= Collected data =
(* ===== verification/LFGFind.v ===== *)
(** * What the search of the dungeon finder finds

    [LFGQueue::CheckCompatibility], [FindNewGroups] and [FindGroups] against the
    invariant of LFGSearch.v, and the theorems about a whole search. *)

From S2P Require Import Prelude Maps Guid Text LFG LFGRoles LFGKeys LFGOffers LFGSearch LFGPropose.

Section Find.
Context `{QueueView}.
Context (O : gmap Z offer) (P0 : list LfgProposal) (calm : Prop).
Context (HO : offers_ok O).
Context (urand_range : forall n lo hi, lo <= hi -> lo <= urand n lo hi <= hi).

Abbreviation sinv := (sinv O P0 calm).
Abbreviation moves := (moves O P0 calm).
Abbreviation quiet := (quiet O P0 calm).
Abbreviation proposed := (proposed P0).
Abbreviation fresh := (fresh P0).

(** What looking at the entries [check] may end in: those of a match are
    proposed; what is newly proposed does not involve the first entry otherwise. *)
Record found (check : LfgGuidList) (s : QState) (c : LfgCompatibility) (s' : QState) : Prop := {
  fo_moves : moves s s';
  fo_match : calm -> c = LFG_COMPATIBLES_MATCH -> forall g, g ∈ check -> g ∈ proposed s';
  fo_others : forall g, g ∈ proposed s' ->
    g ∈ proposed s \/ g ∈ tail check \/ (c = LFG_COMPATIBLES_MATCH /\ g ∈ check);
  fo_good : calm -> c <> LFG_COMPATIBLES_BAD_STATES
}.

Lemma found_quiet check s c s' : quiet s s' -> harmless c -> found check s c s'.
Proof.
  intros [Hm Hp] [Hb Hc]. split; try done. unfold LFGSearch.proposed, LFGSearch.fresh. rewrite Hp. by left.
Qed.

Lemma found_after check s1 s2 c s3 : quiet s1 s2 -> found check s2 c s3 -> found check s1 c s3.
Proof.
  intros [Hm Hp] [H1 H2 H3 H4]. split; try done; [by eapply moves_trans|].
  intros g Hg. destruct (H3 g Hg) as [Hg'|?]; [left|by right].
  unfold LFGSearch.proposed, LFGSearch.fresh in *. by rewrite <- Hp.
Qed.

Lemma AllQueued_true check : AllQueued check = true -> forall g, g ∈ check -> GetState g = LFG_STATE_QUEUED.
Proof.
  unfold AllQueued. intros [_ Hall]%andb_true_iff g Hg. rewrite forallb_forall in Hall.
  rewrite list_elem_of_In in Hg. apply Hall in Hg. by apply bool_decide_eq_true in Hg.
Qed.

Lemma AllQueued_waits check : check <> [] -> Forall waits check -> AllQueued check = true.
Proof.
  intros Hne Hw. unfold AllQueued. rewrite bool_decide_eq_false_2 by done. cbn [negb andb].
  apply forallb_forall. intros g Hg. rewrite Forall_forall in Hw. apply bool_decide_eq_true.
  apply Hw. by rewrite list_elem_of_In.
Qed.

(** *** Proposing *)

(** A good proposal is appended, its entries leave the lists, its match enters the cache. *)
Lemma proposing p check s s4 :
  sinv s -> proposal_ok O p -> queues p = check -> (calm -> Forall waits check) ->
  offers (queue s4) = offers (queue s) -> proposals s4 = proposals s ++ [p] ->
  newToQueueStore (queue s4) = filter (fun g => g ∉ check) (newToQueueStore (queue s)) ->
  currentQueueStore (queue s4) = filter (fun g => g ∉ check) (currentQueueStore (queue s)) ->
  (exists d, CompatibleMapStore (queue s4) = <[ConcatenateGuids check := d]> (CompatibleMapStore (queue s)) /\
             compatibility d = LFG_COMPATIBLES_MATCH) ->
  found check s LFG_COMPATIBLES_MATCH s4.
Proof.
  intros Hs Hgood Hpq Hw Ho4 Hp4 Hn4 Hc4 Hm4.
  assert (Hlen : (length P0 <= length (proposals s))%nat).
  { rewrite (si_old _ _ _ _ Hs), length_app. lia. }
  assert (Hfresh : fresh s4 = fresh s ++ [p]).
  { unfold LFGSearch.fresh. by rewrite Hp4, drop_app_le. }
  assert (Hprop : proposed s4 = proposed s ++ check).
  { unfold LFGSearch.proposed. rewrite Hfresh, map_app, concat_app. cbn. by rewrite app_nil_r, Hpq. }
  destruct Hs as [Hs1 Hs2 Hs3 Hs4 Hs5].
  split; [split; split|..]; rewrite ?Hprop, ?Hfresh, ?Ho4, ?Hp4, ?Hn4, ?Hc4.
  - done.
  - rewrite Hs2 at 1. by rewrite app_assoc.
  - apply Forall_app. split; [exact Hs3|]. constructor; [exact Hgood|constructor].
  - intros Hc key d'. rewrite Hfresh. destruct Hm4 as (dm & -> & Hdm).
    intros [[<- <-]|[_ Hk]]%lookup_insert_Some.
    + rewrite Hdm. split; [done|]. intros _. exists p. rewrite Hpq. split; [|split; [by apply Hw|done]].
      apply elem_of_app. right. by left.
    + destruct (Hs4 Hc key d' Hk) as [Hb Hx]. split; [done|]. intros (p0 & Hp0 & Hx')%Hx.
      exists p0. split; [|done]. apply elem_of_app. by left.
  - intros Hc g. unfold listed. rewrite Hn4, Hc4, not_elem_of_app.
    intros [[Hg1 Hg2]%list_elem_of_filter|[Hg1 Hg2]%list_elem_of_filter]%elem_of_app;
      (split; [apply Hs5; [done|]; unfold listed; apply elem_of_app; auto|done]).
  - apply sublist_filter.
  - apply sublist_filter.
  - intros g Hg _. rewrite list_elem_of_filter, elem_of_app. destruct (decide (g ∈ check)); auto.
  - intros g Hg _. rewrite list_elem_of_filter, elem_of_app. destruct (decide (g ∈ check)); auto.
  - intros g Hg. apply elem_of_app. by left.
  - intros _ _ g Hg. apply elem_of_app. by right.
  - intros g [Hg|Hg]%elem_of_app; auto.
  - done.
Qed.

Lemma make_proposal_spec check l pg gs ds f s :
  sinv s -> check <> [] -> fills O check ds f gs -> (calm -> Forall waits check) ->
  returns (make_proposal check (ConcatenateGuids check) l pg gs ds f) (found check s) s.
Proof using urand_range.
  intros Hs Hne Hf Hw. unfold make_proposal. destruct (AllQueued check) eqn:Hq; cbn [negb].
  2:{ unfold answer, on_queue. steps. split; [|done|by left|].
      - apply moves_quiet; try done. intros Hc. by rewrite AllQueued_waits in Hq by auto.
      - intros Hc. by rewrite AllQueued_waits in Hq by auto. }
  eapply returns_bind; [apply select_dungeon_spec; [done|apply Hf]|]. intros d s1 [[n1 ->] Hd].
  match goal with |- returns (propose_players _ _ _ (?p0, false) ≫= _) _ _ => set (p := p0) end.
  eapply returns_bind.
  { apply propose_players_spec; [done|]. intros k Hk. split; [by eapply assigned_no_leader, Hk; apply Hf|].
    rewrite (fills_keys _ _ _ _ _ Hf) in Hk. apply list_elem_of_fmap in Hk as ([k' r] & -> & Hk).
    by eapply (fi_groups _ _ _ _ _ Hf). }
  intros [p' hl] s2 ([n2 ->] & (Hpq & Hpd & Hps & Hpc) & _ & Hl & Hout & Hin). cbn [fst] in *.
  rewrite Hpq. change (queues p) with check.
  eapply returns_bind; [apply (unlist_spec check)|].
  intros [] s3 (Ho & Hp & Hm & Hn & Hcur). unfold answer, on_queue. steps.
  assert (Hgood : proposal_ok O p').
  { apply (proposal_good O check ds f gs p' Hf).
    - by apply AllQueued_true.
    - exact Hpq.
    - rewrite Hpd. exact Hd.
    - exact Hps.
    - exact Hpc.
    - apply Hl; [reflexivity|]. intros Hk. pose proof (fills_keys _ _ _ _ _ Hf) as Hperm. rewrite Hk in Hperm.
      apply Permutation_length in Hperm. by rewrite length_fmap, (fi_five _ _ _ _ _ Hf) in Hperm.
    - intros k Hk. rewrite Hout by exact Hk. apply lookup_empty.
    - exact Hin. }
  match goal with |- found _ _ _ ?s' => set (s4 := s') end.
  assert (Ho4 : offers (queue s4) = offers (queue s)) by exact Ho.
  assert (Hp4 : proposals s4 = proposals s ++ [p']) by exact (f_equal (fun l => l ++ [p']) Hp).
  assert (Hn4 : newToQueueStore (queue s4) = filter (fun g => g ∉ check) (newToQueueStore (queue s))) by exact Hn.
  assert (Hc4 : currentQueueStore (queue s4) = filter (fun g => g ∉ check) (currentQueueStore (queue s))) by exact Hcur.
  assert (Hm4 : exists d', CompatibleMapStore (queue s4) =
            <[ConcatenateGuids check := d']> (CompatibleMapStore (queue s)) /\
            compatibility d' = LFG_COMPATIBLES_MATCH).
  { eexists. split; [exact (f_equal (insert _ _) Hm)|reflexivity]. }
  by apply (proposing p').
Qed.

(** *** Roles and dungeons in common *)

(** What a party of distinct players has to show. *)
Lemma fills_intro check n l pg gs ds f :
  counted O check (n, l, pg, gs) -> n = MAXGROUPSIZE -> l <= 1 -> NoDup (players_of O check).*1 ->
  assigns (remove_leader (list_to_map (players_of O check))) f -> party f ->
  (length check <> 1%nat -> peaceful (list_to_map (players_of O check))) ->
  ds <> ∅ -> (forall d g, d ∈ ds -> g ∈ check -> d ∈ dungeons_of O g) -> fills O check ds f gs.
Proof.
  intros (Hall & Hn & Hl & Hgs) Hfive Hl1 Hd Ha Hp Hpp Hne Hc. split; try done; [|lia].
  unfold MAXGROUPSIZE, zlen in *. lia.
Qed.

= Work to be completed =
An exact copy of the lines above, from the one containing "Lemma AllQueued_waits check" through the one containing "apply forallb_forall. intros", is the whole of the answer.

= Solution =
Lemma AllQueued_waits check : check <> [] -> Forall waits check -> AllQueued check = true.
Proof.
  intros Hne Hw. unfold AllQueued. rewrite bool_decide_eq_false_2 by done. cbn [negb andb].
  apply forallb_forall. intros g Hg. rewrite Forall_forall in Hw. apply bool_decide_eq_true.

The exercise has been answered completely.